**Work instruction:** Using the records below, give again exactly the lines from the line that contains "Proof. intros Hb Hc. induction" through the line that contains "Lemma section_skip h", both ends included, and only those.

Collected data:
Segment Open

(** *** Sections of the edited lines *)
Definition no_bracket (b : list string) : Prop := Forall (fun ln => bracket ln = false) b.
Definition at_header (l : list string) : Prop := match l with [] => True | ln :: _ => bracket ln = true end.

Lemma top_stop b c : no_bracket b -> at_header c -> top (b ++ c) = b.
Proof. intros Hb Hc. rewrite top_app by done. rewrite top_head by done. apply app_nil_r. Qed.
Lemma rest_stop b c : no_bracket b -> at_header c -> rest (b ++ c) = c.
Proof. intros Hb Hc. induction Hb as [|ln b H _ IH]; cbn; [|by rewrite H]. destruct c as [|ln c]; [done|]. cbn. cbn in Hc. by rewrite Hc. Qed.
Lemma section_skip h b l : no_bracket b -> section_body h (b ++ l) = section_body h l.
Proof. induction 1 as [|ln b H _ IH]; [done|]. cbn. unfold opens. by rewrite H. Qed.
Lemma section_none_app h a l : section_body h a = None -> section_body h (a ++ l) = section_body h l.
Proof. induction a as [|ln a IH]; [done|]. cbn. by destruct (opens h ln). Qed.
Lemma section_found_app h a hdr l : opens h hdr = true -> section_body h a = None -> section_body h (a ++ hdr :: l) = Some (top l).
Proof. intros Ho Ha. rewrite section_none_app by done. cbn. by rewrite Ho. Qed.
(** The lines of one table do not matter to another one. *)
Lemma top_prefix pre hdr x y : bracket hdr = true -> top (pre ++ hdr :: x) = top (pre ++ hdr :: y).
Proof. intros Hh. induction pre as [|ln pre IH]; cbn; [by rewrite Hh|]. destruct (bracket ln); [done|]. by rewrite IH. Qed.
Lemma section_mid h pre hdr b b' post : opens h hdr = false -> bracket hdr = true -> no_bracket b -> no_bracket b' ->
  section_body h (pre ++ hdr :: b ++ post) = section_body h (pre ++ hdr :: b' ++ post).
Proof.
  intros Ho Hh Hb Hb'. induction pre as [|ln pre IH]; cbn.
  - rewrite Ho. by rewrite !section_skip.
  - destruct (opens h ln); [|done]. f_equal. by apply top_prefix.
Qed.
(** Lines after a header at the end do not matter to the tables before it. *)
Lemma section_app h l x : at_header x -> section_body h l <> None -> section_body h (l ++ x) = section_body h l.
Proof.
  intros Hx. induction l as [|ln l IH]; [done|]. cbn. destruct (opens h ln); [|done]. intros _. f_equal.
  rewrite <- (top_rest l) at 1. rewrite <- app_assoc. apply top_stop; [apply top_plain|].
  pose proof (rest_head l). by destruct (rest l).
Qed.

Lemma value_in_blank k b : key_ok k -> value_in k (b ++ [""]) = value_in k b.
Proof.
  intros [Hk _]. rewrite value_in_app. destruct (value_in k b); [done|]. cbn [value_in].
  assert (has_key k "" = false) as ->; [|done]. change (String.eqb "" k = false). by apply String.eqb_neq.
Qed.
Lemma section_blank h l : section_body h (l ++ [""]) = section_body h l \/
  exists b, section_body h l = Some b /\ section_body h (l ++ [""]) = Some (b ++ [""]).
Proof.
  induction l as [|ln l IH]; [by left|]. cbn. destruct (opens h ln); [|exact IH].
  assert (H : top (l ++ [""]) = top l \/ top (l ++ [""]) = top l ++ [""]).
  { clear. induction l as [|ln l IH]; [by right|]. cbn. destruct (bracket ln); [by left|].
    destruct IH as [->| ->]; [by left|by right]. }
  destruct H as [->| ->]; [by left|]. right. eauto.
Qed.
Lemma lookup_blank l s k : bare s -> bare k -> lookup (l ++ [""]) s k = lookup l s k.
Proof.
  intros Hs Hk. unfold lookup. destruct (section_blank (table_header s) l) as [->|(b & -> & ->)].
  - destruct (section_body _ l); [done|].
    assert (H : top (l ++ [""]) = top l \/ top (l ++ [""]) = top l ++ [""]).
    { destruct (rest l) as [|r rl] eqn:E; [right|left].
      - rewrite <- (top_rest l) at 1. rewrite E, app_nil_r. by rewrite top_app by apply top_plain.
      - rewrite <- (top_rest l) at 1. rewrite <- app_assoc. apply top_stop; [apply top_plain|].
        pose proof (rest_head l) as Hh. rewrite E in Hh |- *. exact Hh. }
    destruct H as [->| ->]; [done|]. apply value_in_blank. by apply dotted_ok.
  - apply value_in_blank. by apply bare_key.
Qed.

(** *** The three ways a key is set *)
Section Setting.
Context (s k v : string) (Hs : bare s) (Hk : bare k) (Hv : value_ok v).
Let h := table_header s.
Let line := assign k v.
Let dline := assign (dotted_key s k) v.

Definition in_table l l' : Prop := exists pre hdr b b' post,
  l = pre ++ hdr :: b ++ post /\ l' = pre ++ hdr :: b' ++ post /\ opens h hdr = true /\ section_body h pre = None /\
  no_bracket b /\ at_header post /\ edit k line b b'.
Definition in_top l l' : Prop := exists t,
  l' = t ++ rest l /\ section_body h l = None /\ edit (dotted_key s k) dline (top l) t.
Definition appended l l' : Prop :=
  l' = spaced l ++ [h; line] /\ section_body h l = None /\
  Forall (fun ln => HasPrefix (assignedKey ln) (String.append s ".") = false) (top l).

Segment Closed

**Exercise response:**
Proof. intros Hb Hc. induction Hb as [|ln b H _ IH]; cbn; [|by rewrite H]. destruct c as [|ln c]; [done|]. cbn. cbn in Hc. by rewrite Hc. Qed.
Lemma section_skip h b l : no_bracket b -> section_body h (b ++ l) = section_body h l.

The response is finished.